Grenier: It’s things like players asking for no fill type matchmaking features. We've got that in the works and that's going to be available shortly. That's purely based on the feedback from the fans wanting to solo queue, so there are lots of little things like that. Then sometimes we have fun with it. We see that there's data mining going on, so we build fake characters like Forge and try to fool the data mining community. So, sometimes it's a good change for the game and sometimes it's just us being playful.

Part of the retooled map in Apex Legends season 8.

Respawn Entertainment

Do you often sneak in things just to mess with people?

Grenier: Yeah, that happens. But a lot of times what happens is that we have some really old stuff that was in the game at one point and we're no longer developing it. We just shoulder-shrug, like “Whatever, we’ll leave it in there.” And some people draw conclusions based on some old things that we've moved on from. It would be difficult for us to accidentally leak anything that would be a really major thing coming to the game, but the other stuff is kind of funny sometimes.

With something like Season 8’s Fuse, how long do characters like that sit in development before actually coming to the game?

Ferreira: A lot of those things take quite a long time to build. But aside from just the actual time it takes to build, we're just trying stuff all the time. So we might be prototyping an idea and playing with it and then we might just shelve it for a little while because we think it would be better paired with another feature that's coming down the line.

There are a lot of different things based on what's happening in the community and the feedback we're hearing. It's like, “The community really wants this thing?

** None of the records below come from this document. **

(* ===== verification/MessageCodec.v ===== *)
(** * Messages on the wire

    [include/common/read_write_pb.hpp] in the build without
    [DEBUG_NETWORK_SEND_RECV] and [TEST_NETWORK_TIME]: a message is a header of
    ten bytes (type and total length, little-endian and unaligned) and the
    serialized protobuf, [body] here.  Serialization itself is protobuf's; the
    code relies on [SerializeToArray] storing [ByteSizeLong] bytes. *)

From S2P Require Import Prelude Common.
From S2P Require Import Bytes ByteBuffer.
#[local] Open Scope Z_scope.

Module MessageCodec.
Import ByteBuffer.ByteBuffer.

(* @src include/common/read_write_pb.hpp 50 63 msg_hdr *)
Record msg_hdr := mk_hdr { type_ : Z; length_ : Z }.

(* @src include/common/read_write_pb.hpp 164 164 msg_hdr::size *)
Definition hdr_size : Z := 10.

(** The bytes of a header and back. *)
Definition hdr_bytes (h : msg_hdr) : list Z := le 2 (type_ h) ++ le 8 (length_ h).
Definition bytes_hdr (bs : list Z) : msg_hdr := mk_hdr (le_val (ztake 2 bs)) (le_val (zdrop 2 bs)).

(* @src include/common/read_write_pb.hpp 116 122 msg_hdr::body_length *)
Definition body_length (h : msg_hdr) : Z := u64 (length_ h - hdr_size).

(** The [assert] before serializing fails or the header finds no room: [None],
    respectively [EC_INSUFFICIENT_SPACE]. *)
(* @src include/common/read_write_pb.hpp 169 230 proto_to_buf *)
Definition proto_to_buf (id : Z) (body : list Z) (b : byte_buffer) : option (EC + byte_buffer) :=
  let body_size := zlen body in
  let b := if write_available_size b <? hdr_size + body_size
           then resize_write_available_size (hdr_size + body_size) b else b in
  if size b <? body_size + hdr_size + write_pos_ b then None
  else if write_available_size b <? body_size then Some (inl EC_INSUFFICIENT_SPACE)
  else
    let b := b <| data_ := blit (write_pos_ b + hdr_size) body (data_ b) |> in
    let wpos := write_pos_ b in
    match write (hdr_bytes (mk_hdr id (body_size + hdr_size))) b with
    | inl e => match set_write_pos wpos b with Some _ => Some (inl e) | None => None end
    | inr b => match set_write_pos (wpos + hdr_size + body_size) b with Some b => Some (inr b) | None => None end
    end.

(** The position is kept in a [uint32_t] and asserted to fit. *)
(* @src include/common/read_write_pb.hpp 232 246 buf_to_msg_hdr *)
Definition buf_to_msg_hdr (b : byte_buffer) : option (EC + (msg_hdr * byte_buffer)) :=
  if read_available_size b <? hdr_size then Some (inl EC_INSUFFICIENT_SPACE)
  else if negb (u32 (read_pos_ b) =? read_pos_ b) then None
  else match read hdr_size b with
       | inl e => match set_read_pos (u32 (read_pos_ b)) b with Some _ => Some (inl e) | None => None end
       | inr (bs, b) => Some (inr (bytes_hdr bs, b))
       end.

(** ** Frames *)

(** A message type and its serialized body, and the bytes that carry it. *)
Definition message : Type := Z * list Z.
Definition frame (m : message) : list Z := hdr_bytes (mk_hdr m.1 (zlen m.2 + hdr_size)) ++ m.2.
#[global] Arguments frame : simpl never.
Definition stream (ms : list message) : list Z := concat (map frame ms).

(** Types have 16 bits and bodies at most half a gigabyte. *)
Definition wf_message (m : message) : Prop := 0 ≤ m.1 < 2 ^ 16 ∧ zlen m.2 ≤ 2 ^ 29.

Lemma zlen_hdr_bytes h : zlen (hdr_bytes h) = hdr_size.
Proof. unfold hdr_bytes. by rewrite zlen_app, !zlen_le. Qed.

Lemma zlen_frame m : zlen (frame m) = hdr_size + zlen m.2.
Proof. unfold frame. by rewrite zlen_app, zlen_hdr_bytes. Qed.

Lemma hdr_roundtrip h : 0 ≤ type_ h < 2 ^ 16 → 0 ≤ length_ h < 2 ^ 64 → bytes_hdr (hdr_bytes h) = h.
Proof.
  intros Ht Hl. unfold bytes_hdr, hdr_bytes. rewrite ztake_app_len, zdrop_app_len by by rewrite zlen_le.
  rewrite !le_val_small by done. by destruct h.
Qed.

Lemma proto_to_buf_frame id body b :
  wf b → size b + hdr_size + zlen body < 2 ^ 63 →
  ∃ b', proto_to_buf id body b = Some (inr b') ∧ wf b' ∧ window b' = window b ++ frame (id, body) ∧
    read_pos_ b' = read_pos_ b ∧ write_pos_ b' = write_pos_ b + hdr_size + zlen body ∧
    size b' = Z.max (size b) (write_pos_ b + hdr_size + zlen body).
Proof.
  intros Hwf Hbig. pose proof (zlen_nonneg body) as Hn. unfold proto_to_buf.
  set (b1 := if _ <? _ then _ else b).
  assert (wf b1 ∧ window b1 = window b ∧ size b1 = Z.max (size b) (write_pos_ b + hdr_size + zlen body) ∧
    write_pos_ b1 = write_pos_ b ∧ read_pos_ b1 = read_pos_ b) as (Hwf1 & Hwin1 & Hsz & Hw & Hr).
  { unfold b1, resize_write_available_size. rewrite (write_available b Hwf). pose proof Hwf as [? ?].
    destruct (Z.ltb_spec (size b - write_pos_ b) (hdr_size + zlen body)); cbn [write_pos_ read_pos_].
    - destruct (window_resize b (hdr_size + zlen body + write_pos_ b) Hwf) as (? & ? & ->); [unfold hdr_size in *; lia|].
      split_and!; try done; lia.
    - split_and!; try done; lia. }
  clearbody b1. rewrite (write_available b1 Hwf1). pose proof Hwf1 as [? ?]. unfold hdr_size in *.
  destruct (Z.ltb_spec (size b1) (zlen body + 10 + write_pos_ b1)); [lia|].
  destruct (Z.ltb_spec (size b1 - write_pos_ b1) (zlen body)); [lia|].
  set (h := mk_hdr id (zlen body + 10)). set (b2 := b1 <| data_ := blit (write_pos_ b1 + 10) body (data_ b1) |>).
  assert (zlen (data_ b2) = size b1) as Hlen by (unfold b2; cbn; apply zlen_blit; unfold size in *; lia).
  assert (wf b2 ∧ window b2 = window b1) as [Hwf2 Hwin2].
  { split; [unfold wf, size; rewrite Hlen; unfold b2; cbn; lia|].
    unfold window, b2. cbn. apply slice_blit_before; unfold size in *; lia. }
  pose proof (write_cases (hdr_bytes h) b2 Hwf2) as Hwr.
  assert (size b2 = size b1) as Hs2 by done.
  rewrite (zlen_hdr_bytes h) in Hwr. unfold hdr_size in Hwr.
  assert (write_pos_ b2 = write_pos_ b1) as Hw2 by done.
  destruct (Z.ltb_spec (size b2) (write_pos_ b2 + 10)); [lia|].
  destruct Hwr as (b3 & E3 & Hwf3 & Hwin3 & Hs3 & Hr3 & Hw3). rewrite E3.
  assert (read_pos_ b2 = read_pos_ b1) as Hr2 by done.
  unfold set_write_pos. rewrite (proj2 (Z.leb_le _ _)) by lia. rewrite (proj2 (Z.leb_le _ _)) by lia. simpl.
  eexists. split; [reflexivity|].
  assert (data_ b3 = blit (write_pos_ b1) (hdr_bytes h) (blit (write_pos_ b1 + 10) body (data_ b1))) as Hd3.
  { unfold write in E3. rewrite (zlen_hdr_bytes h) in E3. unfold hdr_size in E3.
    destruct (Z.ltb_spec (size b2) (write_pos_ b2 + 10)); [lia|]. injection E3 as <-. done. }
  split_and!; cbn; try lia.
  - unfold wf, size in *. cbn. lia.
  - rewrite <- Hwin1, <- Hwin2. unfold window at 1. cbn.
    replace (write_pos_ b1 + 10 + zlen body - read_pos_ b3) with ((write_pos_ b3 - read_pos_ b3) + zlen body) by lia.
    unfold frame. cbn [fst snd]. rewrite slice_split by lia. rewrite app_assoc. fold (window b3). rewrite Hwin3. fold h. f_equal.
    replace (read_pos_ b3 + (write_pos_ b3 - read_pos_ b3)) with (write_pos_ b1 + 10) by lia.
    rewrite Hd3, slice_blit_after; [apply slice_blit| | |]; rewrite ?zlen_hdr_bytes; unfold hdr_size, size in *; try lia.
    all: rewrite zlen_blit; lia.
  - unfold size in *. cbn. lia.
Qed.

(** Reading a header off the front of the contents. *)
Lemma buf_to_msg_hdr_frame m rest b :
  wf b → read_pos_ b < 2 ^ 32 → wf_message m → window b = frame m ++ rest ∨ (∃ k, hdr_size ≤ k ∧ window b = ztake k (frame m)) →
  ∃ b', buf_to_msg_hdr b = Some (inr (mk_hdr m.1 (zlen m.2 + hdr_size), b')) ∧ wf b' ∧
    window b' = zdrop hdr_size (window b) ∧ data_ b' = data_ b ∧
    read_pos_ b' = read_pos_ b + hdr_size ∧ write_pos_ b' = write_pos_ b.
Proof.
  intros Hwf Hr32 [Ht Hl] Hwin. pose proof (zlen_nonneg m.2). set (h := mk_hdr m.1 (zlen m.2 + hdr_size)).
  assert (hdr_size ≤ zlen (window b) ∧ ztake hdr_size (window b) = hdr_bytes h) as [Hlen Hhdr].
  { destruct Hwin as [-> | (k & Hk & ->)].
    - rewrite zlen_app, zlen_frame. pose proof (zlen_nonneg rest). split; [unfold hdr_size in *; lia|].
      unfold frame. rewrite <- app_assoc. apply ztake_app_len. by rewrite zlen_hdr_bytes.
    - rewrite zlen_ztake, zlen_frame by (unfold hdr_size in *; lia). split; [lia|].
      rewrite ztake_ztake by (unfold hdr_size in *; lia). unfold frame. apply ztake_app_len. by rewrite zlen_hdr_bytes. }
  unfold buf_to_msg_hdr. rewrite (read_available b Hwf), <- (zlen_window b Hwf).
  destruct (Z.ltb_spec (zlen (window b)) hdr_size); [lia|].
  rewrite (wrap_small 32) by (unfold fits; destruct Hwf; lia). rewrite Z.eqb_refl. simpl.
  pose proof (read_cases hdr_size b Hwf ltac:(done)) as Hrd.
  destruct (Z.ltb_spec (zlen (window b)) hdr_size); [lia|].
  destruct Hrd as (b' & -> & ? & ? & ? & ? & ?). exists b'. split_and!; try done.
  rewrite Hhdr, hdr_roundtrip; [done|done|]. unfold h, hdr_size. cbn. lia.
Qed.

End MessageCodec.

We've got two things in the hopper, so let's just push this one ahead.” Where possible, we're always trying to take in as many inputs as we can. But a lot of the things that we do build are in the pipeline for quite a long time before they go live.

Looking forward, how does Season 8 set up what’s next for the game?

Ferreira: The theme of the season is Mayhem and that's actually by design. It was the influence for a lot of the things we put into the season. With the new year starting, we wanted to really change the tone and make it feel like it was a fresh start for the year. So there are a bunch of things coming in this season that will change the game up quite a bit. It plays with some of the old rules and assumptions that have been baked into Apex for a long time. This season is really celebratory in nature and kind of chaotic in a fun way.

How’s the Nintendo Switch version of the game coming along?

Grenier: I can't talk too much about it, but the Switch version is coming shortly. We'll have an announcement soon. It's actually coming along quite well, so more soon.